* TASK DIRECTIONS:
Print the listing once more, exactly as written.

* TASK DATA:

Definition validate_active_half_open_probe (s : Breaker.ProviderReliabilityState)
    (capability : string) (now : datetime) : result start_exn ActiveClaimCheck :=
  raise! StartValue (ValueError "now must be timezone-aware") when negb (dt_aware now) in
  if negb (bool_decide (Breaker.state s = HALF_OPEN))
  then value_part (claim_check false (Some "half_open_probe_not_active"%string))
  else
    let! active := breaker_part (Breaker.probe_lease_is_active s now) in
    if negb active then value_part (claim_check false (Some "half_open_probe_expired"%string))
    else value_part
      match Breaker.half_open_probe_digest sha256_hex capability with
      | Err _ => claim_check false (Some "half_open_probe_identity_mismatch"%string)
      | Ok expected =>
          if negb (bool_decide (Breaker.half_open_probe_claim_digest s = Some expected))
          then claim_check false (Some "half_open_probe_identity_mismatch"%string)
          else claim_check true None
      end.
End Digest.
End Claims.
Import Claims.

(** ** The service *)
Module Service.

Record LiveStartClaimRequest := {
  q_authorization : ResearchAuthorization;
  q_owner : ConversationOwner;
  q_plan : ResearchExecutionPlan;
  q_provider_id : string;
  q_market : string;
  q_capability : ResearchCapability;
  q_source : string;
  q_now : datetime;
  q_operational_status : ConnectorOperationalStatus;
  q_kill_switch : KillSwitch;
  q_registry : Registry.ResearchProviderRegistry;
  q_certifications : Certifications.ResearchProviderCertificationCatalog;
  q_routing : Routing.ResearchProviderRoutingPolicyCatalog;
  q_certified_markets : list string;
  q_mode : string
}.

* EXPECTED ANSWER:
Definition validate_active_half_open_probe (s : Breaker.ProviderReliabilityState)
    (capability : string) (now : datetime) : result start_exn ActiveClaimCheck :=
  raise! StartValue (ValueError "now must be timezone-aware") when negb (dt_aware now) in
  if negb (bool_decide (Breaker.state s = HALF_OPEN))
  then value_part (claim_check false (Some "half_open_probe_not_active"%string))
  else
    let! active := breaker_part (Breaker.probe_lease_is_active s now) in
    if negb active then value_part (claim_check false (Some "half_open_probe_expired"%string))
    else value_part
      match Breaker.half_open_probe_digest sha256_hex capability with
      | Err _ => claim_check false (Some "half_open_probe_identity_mismatch"%string)
      | Ok expected =>
          if negb (bool_decide (Breaker.half_open_probe_claim_digest s = Some expected))
          then claim_check false (Some "half_open_probe_identity_mismatch"%string)
          else claim_check true None
      end.
End Digest.
End Claims.
Import Claims.

(** ** The service *)
Module Service.

Record LiveStartClaimRequest := {
  q_authorization : ResearchAuthorization;
  q_owner : ConversationOwner;
  q_plan : ResearchExecutionPlan;
  q_provider_id : string;
  q_market : string;
  q_capability : ResearchCapability;
  q_source : string;
  q_now : datetime;
  q_operational_status : ConnectorOperationalStatus;
  q_kill_switch : KillSwitch;
  q_registry : Registry.ResearchProviderRegistry;
  q_certifications : Certifications.ResearchProviderCertificationCatalog;
  q_routing : Routing.ResearchProviderRoutingPolicyCatalog;
  q_certified_markets : list string;
  q_mode : string
}.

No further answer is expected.